| Title: Jurassic World: Rebirth (2025) Director: Gareth Edwards Writer: David Koepp Studio: Universal // Amblin Entertainment IMDb Plot: Five years post-Jurassic World: Dominion, an expedition braves isolated equatorial regions to extract DNA from three massive prehistoric creatures for a groundbreaking medical breakthrough. Joe Says: Jurassic World: Rebirth is loud, chaotic, and aggressively dumb. |
When Jurassic Park stomped onto screens in 1993, the movie was a full-on thrill ride. Cool scientists. A stranded family. Some good old-fashioned corporate betrayal. And dinosaurs. Lots of them. The plot, adapted from Michael Crichton’s novel, was original. The dialogue? Eh. To be polite: functional. But the action? A relentless, dino-sized jolt to the system that electrified the tired and rubberized monster mundane. “It’s alive!” indeed. David Koepp’s screenplay helped bring Steven Spielberg’s vision to life like Frankenstein with a billion-dollar f/x budget and John Williams conducting the thunder.
Cut to thirty-two years and a few too many sequels later. Koepp’s back with Jurassic World: Rebirth. Same formula. Slightly different bottle. Observe: awkwardly hip scientist; endangered family unit; shadowy businessman. But whatever. Like Dirty Harry once expressed, the movie knows its limitations. Director Gareth Edwards brings the dinosaurs. And for most of Rebirth, that’s enough.
Sort of.

The central scheme this time? Big pharma businessman and punchable ghoul Martin Krebs (Homeland and Companion’s Rupert Friend) wants to formulate dino blood to radically improve that of humanity’s health – or at least humanity’s oligarchy. He hires avenging merc Zora Bennett (Scarlett Johansson) and dino expert Dr. Loomis (Jonathan Bailey) to lead the prehistoric heist.
There’s also the scoundrel Duncan (Mahershala Ali, wonderfully smooth, even when he’s delivering dialogue that reads like it was scraped off a napkin), and papa grande Ruben Delgado (Lincoln Lawyer’s Manuel Garcia-Rulfo), who is trying to keep his daughters safe after an alarming out-at-sea plesiosaur encounter. Koepp churns out pages and pages and pages of pointless dialogue and unnecessary exposition. Loomis tries to flirt with Zora. Zora and Duncan trade memories that have zero relevance to the audience. Ed Skrein flexes his muscles… because clearly they are more-inflated than his brain.
All the makings of a low budget streamer with hiding-in-the-shadows monsters are present. But Jurassic World: Rebirth was supposed to be the opposite.
Yet here’s the punch: the three leads? They’re good. They have screen presence. Hero energy. You actually want to watch them do things. You just don’t want to hear them say things. Because the dialogue is downright prehistoric.

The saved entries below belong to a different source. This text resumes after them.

(** * radar_script.py: a shallow embedding and its specification

    The script fetches the latest RainViewer radar frame for a fixed
    point, overlays it on a map and saves a PNG.  This development embeds
    its three functions and the main block over an explicit model of what
    the script touches (HTTP, the image decoder, pyplot's figure table,
    the file system, standard output) and proves the properties its
    specification states.

    Layout: Python values and exceptions; binary64 and exact arithmetic;
    [datetime]; the effect monad; the three functions and the driver;
    then the theorems. *)

From Stdlib Require Import ZArith QArith Lqa Floats.SpecFloat Ascii String List.
From stdpp Require Import base decidable option list strings pretty gmap.

Set Warnings "-register-all".

Local Open Scope string_scope.
Local Open Scope list_scope.
Local Open Scope Z_scope.

(** ** Exceptions and outcomes *)

(** The exception classes the script and the library calls it makes can
    raise.  All of them derive from [Exception]; asynchronous
    [BaseException]s (KeyboardInterrupt, SystemExit) are not part of the
    model. *)
Inductive ExcClass :=
  | ConnectionError | Timeout | HTTPError | JSONDecodeError
  | KeyError | IndexError | TypeError | ValueError | OverflowError
  | ZeroDivisionError | UnidentifiedImageError | OSError | RuntimeError.

#[global] Instance ExcClass_eq_dec : EqDecision ExcClass.
Proof. solve_decision. Defined.
Lemma strip_pad (pre s post : list ascii) :
  forallb is_space pre = true -> forallb is_space post = true ->
  strip (pre ++ s ++ post) = strip s.
Proof.
  intros Hpre Hpost. unfold strip. rewrite (lstrip_app_spaces _ _ Hpre).
  destruct (lstrip_split s) as (w & E & Hw).
  rewrite E at 1. rewrite <- app_assoc, (lstrip_app_spaces _ _ Hw).
  destruct (lstrip s) as [|c r] eqn:El.
  - cbn [app]. now rewrite (lstrip_spaces _ Hpost).
  - cbn [app lstrip]. rewrite (lstrip_head s c r El).
    change (c :: r ++ post) with ((c :: r) ++ post).
    now apply rstrip_app_spaces.
Qed.

(** X9.  White space around the port setting does not matter: a value with
    blanks, tabs or line ends before and after it (a trailing newline, say)
    is converted exactly as the value without them, to the same integer or
    to the same [ValueError]. *)
Theorem port_padding (pre s post : string) :
  forallb is_space (chars pre) = true ->
  forallb is_space (chars post) = true ->
  int_of_str max_str_digits (pre ++ s ++ post) = int_of_str max_str_digits s
  /\ builtin_int (VStr (pre ++ s ++ post)) = builtin_int (VStr s).
Proof.
  intros Hpre Hpost.
  assert (E : int_of_str max_str_digits (pre ++ s ++ post) = int_of_str max_str_digits s).
  { unfold int_of_str. rewrite !int_of_chars_spec, !chars_app.
    unfold numeric_chars, numeric_value_chars.
    now rewrite (strip_pad _ _ _ Hpre Hpost). }
  split; [exact E|]. unfold builtin_int. now rewrite E.
Qed.
(** * telegram-mcp-client: session store, capability registry and routing,
      background retry supervisor

    A shallow embedding of
    - [src/types/index.ts]             (the records),
    - [src/session/manager.ts]         (class [SessionManager]),
    - [src/mcp/client.ts]              (class [MCPClient]),
    - [src/bot/telegram-bot.ts]        (method [processTranslationInBackground]
                                         and the upload path of the document
                                         handler),
    followed by the properties of these operations.

    Conventions of the embedding.
    - A JavaScript [number] that holds a millisecond time stamp, a chat id,
      a delay or an error code is an integer of [Z].
    - A JavaScript string is a [string] (a sequence of bytes, UTF-8 for the
      text outside ASCII).  The operations used by the code ([startsWith],
      [endsWith], [includes], [split], the anchored replace) compare code
      units, and all their patterns are ASCII.
    - [Date.now()] is the parameter [now] of the operation that reads it: the
      operations of the session store are synchronous and read the clock of
      the instant at which they run.
    - An [await]ed call into the SDK, the chat transport or the file system is
      answered by an environment record; a call that rejects yields [inl e]. *)

From Stdlib Require Import ZArith Lia Ascii String.
From stdpp Require Import gmap strings list fin_maps pretty.

Local Open Scope Z_scope.

(** ** JavaScript values used by the code *)

Module JS.

(** An [Error] object: its [message], and the numeric [code] that the
    protocol errors of the SDK carry. *)
Record Error := mkError { message : string; code : option Z }.

(** The outcome of an awaited call: rejected with an error, or resolved. *)
Definition Result (A : Type) : Type := Error + A.

(** Values of type [unknown]. *)
#[local] Unset Elimination Schemes.
Inductive Value :=
| VUndefined
| VNull
| VBool (b : bool)
| VNum (n : Z)
| VStr (s : string)
| VArr (l : list Value)
| VObj (fields : list (string * Value)).
#[local] Set Elimination Schemes.

(** Truthiness of a string: only the empty string is falsy. *)
Definition truthy (s : string) : bool :=
  match s with EmptyString => false | String _ _ => true end.

(** [a || b] on strings. *)
Definition or_else (a b : string) : string := if truthy a then a else b.

(** [a || b] where [a] may be [undefined]. *)
Definition opt_or_else (a : option string) (b : string) : string :=
  match a with Some s => or_else s b | None => b end.

(** [Array.prototype.slice(-n)]: the last [n] elements, the whole array
    when it is shorter. *)
Definition slice_last {A} (n : nat) (l : list A) : list A :=
  drop (length l - n) l.

(** [s.startsWith(p)]. *)
Definition startsWith (p s : string) : bool := String.prefix p s.

(** [s.endsWith(suffix)]: some tail of [s] is [suffix]. *)
Fixpoint endsWith (suffix s : string) : bool :=
  if String.eqb s suffix then true
  else match s with
       | EmptyString => false
       | String _ s' => endsWith suffix s'
       end.

(** [s.includes(sub)]: [sub] is a prefix of some tail of [s]. *)
Fixpoint includes (sub s : string) : bool :=
  if String.prefix sub s then true
  else match s with
       | EmptyString => false
       | String _ s' => includes sub s'
       end.

(** [s.split(c)] for a separator of one character: never empty. *)
Fixpoint split (c : ascii) (s : string) : list string :=
  match s with
  | EmptyString => [EmptyString]
  | String a s' =>
      if Ascii.eqb a c then EmptyString :: split c s'
      else match split c s' with
           | seg :: segs => String a seg :: segs
           | [] => [String a EmptyString]
           end
  end.

(** [array.pop()] read as a value: the last element, [undefined] on the
    empty array. *)
Definition pop (l : list string) : option string := last l.

(** The class [\d] of a regular expression without the unicode flag. *)
Definition is_digit (a : ascii) : bool :=
  (48 <=? nat_of_ascii a)%nat && (nat_of_ascii a <=? 57)%nat.

Fixpoint skip_digits (s : string) : string :=
  match s with
  | String a s' => if is_digit a then skip_digits s' else s
  | EmptyString => EmptyString
  end.

(** [s.replace(/^\d+_/, '')]: a leading run of one or more digits that is
    followed by an underscore is removed together with the underscore.  The
    run is the longest one, since the character after it has to be [_]. *)
Definition replace_leading_digits_underscore (s : string) : string :=
  match s with
  | String a s' =>
      if is_digit a then
        match skip_digits s' with
        | String "_"%char rest => rest
        | _ => s
        end
      else s
  | EmptyString => s
  end.

(** [path.join(dir, file)] for a normalized [dir] and a [file] that is one
    segment. *)
Definition join (dir file : string) : string := dir +:+ "/" +:+ file.

(** The line feed of a template literal. *)
Definition nl : string := String "010"%char EmptyString.

(** A [Set<string>]: the elements in insertion order, without repetition. *)
Module StrSet.
Abbreviation t := (list string).
Definition empty : t := [].
Definition has (x : string) (s : t) : bool := bool_decide (x ∈ s).
Definition add (x : string) (s : t) : t := if has x s then s else s ++ [x].
Definition delete (x : string) (s : t) : t :=
  filter (λ y, y ≠ x) s.
Definition to_array (s : t) : list string := s.
End StrSet.

(** A [Map<string, V>] whose iteration order is observed: the entries in
    insertion order, one per key.  [set] on a present key replaces the
    value in place, on an absent key appends the entry. *)
Module StrMap.
Abbreviation t V := (list (string * V)).

Definition empty {V} : t V := [].

Fixpoint get {V} (k : string) (m : t V) : option V :=
  match m with
  | [] => None
  | (k', v) :: m' => if decide (k' = k) then Some v else get k m'
  end.

Fixpoint set {V} (k : string) (v : V) (m : t V) : t V :=
  match m with
  | [] => [(k, v)]
  | (k', v') :: m' =>
      if decide (k' = k) then (k', v) :: m' else (k', v') :: set k v m'
  end.

Definition delete {V} (k : string) (m : t V) : t V :=
  filter (λ entry, entry.1 ≠ k) m.

Definition keys {V} (m : t V) : list string := m.*1.
Definition values {V} (m : t V) : list V := m.*2.
Definition entries {V} (m : t V) : list (string * V) := m.
End StrMap.

(** A plain object [{}] used as a record from names to values, written by
    [o[name] = value] with values that are objects.  The name [__proto__] is
    the accessor of [Object.prototype]: an assignment to it replaces the
    prototype of the object and creates no property; [proto] is [None]
    while the object has the prototype it was created with.  The order of
    the keys is left out. *)
Module Obj.
Record t (V : Type) := make { own : gmap string V; proto : option V }.
Arguments make {V} _ _.
Arguments own {V} _.
Arguments proto {V} _.

Definition empty {V} : t V := {| own := ∅; proto := None |}.

Definition assign {V} (name : string) (value : V) (o : t V) : t V :=
  if decide (name = "__proto__")
  then {| own := own o; proto := Some value |}
  else {| own := <[name := value]> (own o); proto := proto o |}.

(** What the assignments have left under [name]: the property of that
    name, and under [__proto__] the prototype that was installed. *)
Definition assigned {V} (name : string) (o : t V) : option V :=
  if decide (name = "__proto__") then proto o else own o !! name.
End Obj.

End JS.

(** ** [src/types/index.ts] *)

Module Types.

Record MCPServerConfig := {
  id : string;
  name : string;
  command : string;
  args : list string;
  env : option (list (string * string));
  autoConnect : option bool
}.

Record InputSchema := {
  type : string;
  properties : option (list (string * JS.Value));
  required : option (list string)
}.

Record MCPTool := {
  tool_name : string;
  description : string;
  inputSchema : InputSchema
}.

Inductive Role := user | assistant | system.

Record ConversationMessage := {
  role : Role;
  content : string;
  timestamp : Z
}.

Record Session := {
  userId : string;
  conversationHistory : list ConversationMessage;
  activeServers : JS.StrSet.t;
  createdAt : Z;
  lastActivity : Z
}.

End Types.

(** ** [src/session/manager.ts] *)

Module SessionManager.
Import Types.

(** The private field [sessions].  No operation of the class observes the
    iteration order of this map beyond visiting every entry once. *)
Abbreviation t := (gmap string Session).

Definition SESSION_TIMEOUT : Z := 30 * 60 * 1000.

(** The session object is shared between the map and the caller: the
    returned store already holds the session that is returned.  The clock
    is read twice for a user without a session, [created] being the reading
    for [createdAt] and [now] the one for [lastActivity]; for a user with a
    session it is read once, which is [now]. *)
Definition getSession (created now : Z) (uid : string) (sessions : t)
  : Session * t :=
  match sessions !! uid with
  | None =>
      let session :=
        {| userId := uid;
           conversationHistory := [];
           activeServers := JS.StrSet.empty;
           createdAt := created;
           lastActivity := now |} in
      (session, <[uid := session]> sessions)
  | Some session =>
      let session :=
        {| userId := userId session;
           conversationHistory := conversationHistory session;
           activeServers := activeServers session;
           createdAt := createdAt session;
           lastActivity := now |} in
      (session, <[uid := session]> sessions)
  end.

When Edwards finally lets the leash off the dinos, the movie does what it came to do – and what fans of Godzilla (2014) expect. Roar. Wreck stuff. Break laws of both physics and narrative logic. And yes, it’s fun. Zora, Duncan, Loomis, and the team must extract dino DNA from land, sea, and air creatures giving Edwards and his f/x crew plenty of monster movie magic. This is old-school popcorn bliss. Dumb, loud, glorious.
Jurassic World: Rebirth recalls its history and makes nods to such, as well as to a host of other pop culture moments. Ever wonder how the S.S. Minnow grounded onto Gilligan’s Island? Jurassic World: Rebirth provides a decent idea! There’s even a dino-meets-Godzilla hybrid that might make Toho lawyers wince. What matters is this: you will not be bored. Confused, maybe. Frustrated, definitely. But never bored.

Jurassic World: Rebirth is loud, chaotic, and aggressively dumb. The heroes are solid. The action sings. The dialogue belongs in a museum, and not one that Dr. Henry Jones would curate.
Call it a mess. Call it a thrill. Just don’t call it extinct. At least not yet.